Please ignore the example, it is just in a book I am currently learning from.

I am running this in Netbeans 6.9.1 as 7 doesn't support Python :( and I am getting a error when trying to run it in the output console. The code is exact as to what is written in the text book. The only thing I can think of is that net beans only supports 2.7.1 yet the book I am learning from is Python 3.1. Could this be the issue? Please let me know if I have overlooked something.

Here is the basic script;

# Word Problems
# Demonstrates numbers and math

print("If a 2000 pound pregnant hippo gives birth to a 100 pound calf,");
print("but then eats 50 pounds of food, how much does she weigh?");
input("Press the enter key to find out.");
print("2000 - 100 + 50 =", 2000 - 100 + 50); 

input("\n\nPress the enter key to exit");


Traceback (most recent call last):
  File "/Users/Steve/Desktop/NewPythonProject/src/newpythonproject.py", line 6, in <module>
    input("Press the enter key to find out.");
  File "<string>", line 0

^
SyntaxError: unexpected EOF while parsing

-Thanks guys.

Was it helpful?

Solution

The issue is that input() means something different in Python 3.x. In Python 2.x, the equivalent function is raw_input().

Simply replace your calls to input() with ones to raw_input() and it will work as expected:

# Word Problems
# Demonstrates numbers and math

print("If a 2000 pound pregnant hippo gives birth to a 100 pound calf,")
print("but then eats 50 pounds of food, how much does she weigh?")
raw_input("Press the enter key to find out.")
print("2000 - 100 + 50 =", 2000 - 100 + 50)

raw_input("\n\nPress the enter key to exit")

The reason this caused a problem is that in Python 2.x, input() takes user text, then interprets it as a Python expression. As you were giving it a blank line, which is an invalid expression, it throws an exception.

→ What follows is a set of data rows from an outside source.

Context `{Machine}.
(** [func readShelfConfig] *)
Definition readShelfConfig : M world (option shelfConfigJSON) :=
  read ← try (Open [shelfConfigFile]);
  mret (match read with
        | Err _ => None
        | Ok c => if (maxShelfConfigBytes <? content_size c)%Z then None else unmarshal dec_config c
        end).
(** [func loadShelfRules] *)
Definition loadShelfRules : M world (gmap bytes IgnoredDir * gmap bytes NSFWFolder) :=
  conf ← readShelfConfig;
  mret (ignoreRulesFrom conf, nsfwRulesFrom conf).
End rules.

(** ** Where a shelf lives: [shelf_source.go] *)
Definition SourceLocal : bytes := str "local".
Definition SourcePlainShelf : bytes := str "plainshelf".
Definition SourceWebDAV : bytes := str "webdav".
Definition SourcePCloud : bytes := str "pcloud".
Record SourceConf := mkSourceConf {
  Type_ : bytes;
  SPath : bytes;
  URL : bytes;
  HostName : bytes;
  UserID : bytes;
  ClientID : bytes;
  Username : bytes;
  Credential : bytes;
}.
#[export] Instance SourceConf_eq_dec : EqDecision SourceConf.
Proof. solve_decision. Defined.
Definition credentialSchemes : list bytes := [str "env:"; str "file:"; str "host:"].
Definition localSource (p : bytes) : SourceConf := mkSourceConf SourceLocal p [] [] [] [] [] [].

Definition ErrConfig : error := Msg "invalid configuration".
(** The fields in the order of their keys. *)
Definition conf_fields (c : SourceConf) : list (bytes * bytes) :=
  [(str "client_id", ClientID c); (str "credential", Credential c); (str "host", HostName c);
   (str "path", SPath c); (str "url", URL c); (str "user_id", UserID c); (str "username", Username c)].
Definition field_of (key : bytes) (c : SourceConf) : bytes :=
  default [] (snd <$> find (λ f : bytes * bytes, bool_decide (f.1 = key)) (conf_fields c)).
(** The fields a type of source takes, and those it requires. *)
Definition fields_of_type (t : bytes) : option (list bytes * list bytes) :=
  if decide (t = SourceLocal) then Some ([str "path"], [str "path"]) else
  if decide (t = SourcePlainShelf) then Some ([str "url"; str "credential"], [str "url"; str "credential"]) else
  if decide (t = SourceWebDAV) then Some ([str "url"; str "username"; str "credential"], [str "url"]) else
  if decide (t = SourcePCloud) then Some ([str "host"; str "user_id"; str "client_id"; str "path"; str "credential"],
    [str "host"; str "path"; str "credential"]) else None.
(** [func validateCredentialRef]: the first scheme that fits decides. *)
Fixpoint check_schemes (schemes : list bytes) (ref : bytes) : result error unit :=
  match schemes with
  | [] => Err ErrConfig
  | scheme :: rest =>
      if HasPrefix ref scheme
      then if decide (TrimSpace (drop (length scheme) ref) = []) then Err ErrConfig else Ok tt
      else check_schemes rest ref
  end.
Definition validateCredentialRef (ref : bytes) : result error unit := check_schemes credentialSchemes ref.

I would highly suggest using a different editor if you are learning Python 3.x. PyCharm is great (albeit not free), and Eclipse+Pydev is out there. To be honest, you don't really need an IDE for Python - a good text editor like Gedit that supports code highlighting is all you really need.

Also note I removed the semicolons, which are entirely redundant in Python.